__WORK INSTRUCTION__: Copy each line below that contains "assert".

Segment Open

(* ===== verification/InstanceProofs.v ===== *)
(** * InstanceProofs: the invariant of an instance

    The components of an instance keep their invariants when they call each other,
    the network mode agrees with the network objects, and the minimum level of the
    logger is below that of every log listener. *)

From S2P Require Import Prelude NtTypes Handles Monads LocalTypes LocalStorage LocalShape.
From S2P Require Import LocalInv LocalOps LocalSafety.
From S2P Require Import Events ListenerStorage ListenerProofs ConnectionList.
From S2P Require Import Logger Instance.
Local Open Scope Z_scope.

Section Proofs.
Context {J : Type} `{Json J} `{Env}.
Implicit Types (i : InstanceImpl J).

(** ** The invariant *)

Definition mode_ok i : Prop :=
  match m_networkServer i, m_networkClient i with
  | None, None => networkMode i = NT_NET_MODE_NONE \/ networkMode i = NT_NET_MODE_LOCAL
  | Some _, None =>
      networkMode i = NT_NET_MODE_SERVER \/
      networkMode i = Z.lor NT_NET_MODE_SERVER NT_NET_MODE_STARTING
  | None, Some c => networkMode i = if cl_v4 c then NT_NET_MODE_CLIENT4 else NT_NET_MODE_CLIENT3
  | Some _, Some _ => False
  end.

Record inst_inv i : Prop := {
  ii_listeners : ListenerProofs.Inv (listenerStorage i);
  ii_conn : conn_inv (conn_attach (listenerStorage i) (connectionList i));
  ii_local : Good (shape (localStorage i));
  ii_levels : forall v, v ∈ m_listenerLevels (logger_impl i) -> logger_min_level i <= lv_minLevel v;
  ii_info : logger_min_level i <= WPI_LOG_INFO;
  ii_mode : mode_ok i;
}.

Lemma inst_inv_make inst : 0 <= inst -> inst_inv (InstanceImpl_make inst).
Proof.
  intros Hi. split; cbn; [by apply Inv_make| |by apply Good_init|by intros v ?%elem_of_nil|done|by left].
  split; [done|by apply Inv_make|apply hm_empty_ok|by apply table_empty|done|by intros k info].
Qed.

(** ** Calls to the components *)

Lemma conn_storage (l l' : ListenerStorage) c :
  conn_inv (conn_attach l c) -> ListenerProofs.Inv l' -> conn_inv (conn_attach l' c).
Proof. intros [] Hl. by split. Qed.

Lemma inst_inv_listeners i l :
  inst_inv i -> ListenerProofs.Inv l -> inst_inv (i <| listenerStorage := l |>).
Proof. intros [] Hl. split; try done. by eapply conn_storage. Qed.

Segment Closed
Segment Open

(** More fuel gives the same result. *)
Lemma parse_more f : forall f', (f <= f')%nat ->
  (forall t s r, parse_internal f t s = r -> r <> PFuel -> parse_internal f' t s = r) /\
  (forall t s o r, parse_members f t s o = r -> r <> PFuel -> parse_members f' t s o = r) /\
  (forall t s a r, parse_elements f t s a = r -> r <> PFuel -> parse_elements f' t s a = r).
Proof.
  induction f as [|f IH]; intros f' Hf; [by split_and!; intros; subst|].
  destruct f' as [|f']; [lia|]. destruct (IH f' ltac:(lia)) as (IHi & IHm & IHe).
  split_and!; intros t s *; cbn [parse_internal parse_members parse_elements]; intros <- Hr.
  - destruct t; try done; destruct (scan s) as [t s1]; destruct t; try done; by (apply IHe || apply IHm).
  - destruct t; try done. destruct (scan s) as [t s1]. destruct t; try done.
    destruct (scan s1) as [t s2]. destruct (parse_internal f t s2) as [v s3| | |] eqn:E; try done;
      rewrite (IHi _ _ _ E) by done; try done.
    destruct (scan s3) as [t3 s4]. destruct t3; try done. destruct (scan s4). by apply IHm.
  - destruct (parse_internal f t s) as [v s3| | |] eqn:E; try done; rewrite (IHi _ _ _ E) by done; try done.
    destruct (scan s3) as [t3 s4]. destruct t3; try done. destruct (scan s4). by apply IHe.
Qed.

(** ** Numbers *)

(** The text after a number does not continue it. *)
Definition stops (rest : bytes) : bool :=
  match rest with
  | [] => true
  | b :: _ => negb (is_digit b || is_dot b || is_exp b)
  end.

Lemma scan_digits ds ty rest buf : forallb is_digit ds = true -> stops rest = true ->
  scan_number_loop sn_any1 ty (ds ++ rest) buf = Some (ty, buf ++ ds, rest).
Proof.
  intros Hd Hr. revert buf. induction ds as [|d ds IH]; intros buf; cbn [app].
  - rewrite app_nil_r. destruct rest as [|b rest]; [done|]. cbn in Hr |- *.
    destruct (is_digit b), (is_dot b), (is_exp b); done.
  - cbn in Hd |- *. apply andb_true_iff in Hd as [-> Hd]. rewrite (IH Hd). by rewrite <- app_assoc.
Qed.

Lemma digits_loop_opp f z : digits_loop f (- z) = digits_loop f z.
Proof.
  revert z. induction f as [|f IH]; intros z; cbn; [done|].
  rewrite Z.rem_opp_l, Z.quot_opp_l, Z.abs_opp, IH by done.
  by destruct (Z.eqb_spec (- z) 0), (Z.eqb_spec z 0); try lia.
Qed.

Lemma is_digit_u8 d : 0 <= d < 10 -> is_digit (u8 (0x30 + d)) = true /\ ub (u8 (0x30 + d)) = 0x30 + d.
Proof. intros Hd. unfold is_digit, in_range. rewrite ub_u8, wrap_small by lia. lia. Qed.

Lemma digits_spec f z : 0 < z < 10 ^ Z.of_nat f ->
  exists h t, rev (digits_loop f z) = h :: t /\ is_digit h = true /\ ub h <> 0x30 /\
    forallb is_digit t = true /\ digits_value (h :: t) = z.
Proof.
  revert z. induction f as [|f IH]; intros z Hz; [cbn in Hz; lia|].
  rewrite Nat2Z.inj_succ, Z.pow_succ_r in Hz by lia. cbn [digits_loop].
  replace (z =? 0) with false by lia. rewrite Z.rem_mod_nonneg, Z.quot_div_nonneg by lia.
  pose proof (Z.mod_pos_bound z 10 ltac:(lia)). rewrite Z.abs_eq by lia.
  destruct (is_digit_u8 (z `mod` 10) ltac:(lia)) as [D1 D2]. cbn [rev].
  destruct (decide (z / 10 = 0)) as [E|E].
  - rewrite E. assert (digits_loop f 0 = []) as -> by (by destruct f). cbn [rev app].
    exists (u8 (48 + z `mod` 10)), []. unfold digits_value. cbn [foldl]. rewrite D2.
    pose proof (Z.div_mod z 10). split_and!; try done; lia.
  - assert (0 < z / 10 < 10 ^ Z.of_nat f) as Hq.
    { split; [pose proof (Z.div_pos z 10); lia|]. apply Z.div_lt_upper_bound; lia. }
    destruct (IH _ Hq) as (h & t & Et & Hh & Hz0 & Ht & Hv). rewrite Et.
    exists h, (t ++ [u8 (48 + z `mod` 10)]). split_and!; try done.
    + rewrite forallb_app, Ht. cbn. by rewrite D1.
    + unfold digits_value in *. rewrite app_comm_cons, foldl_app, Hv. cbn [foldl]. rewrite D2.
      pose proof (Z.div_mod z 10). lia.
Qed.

Segment Closed

__WRITTEN ANSWER__:
  - rewrite E. assert (digits_loop f 0 = []) as -> by (by destruct f). cbn [rev app].
  - assert (0 < z / 10 < 10 ^ Z.of_nat f) as Hq.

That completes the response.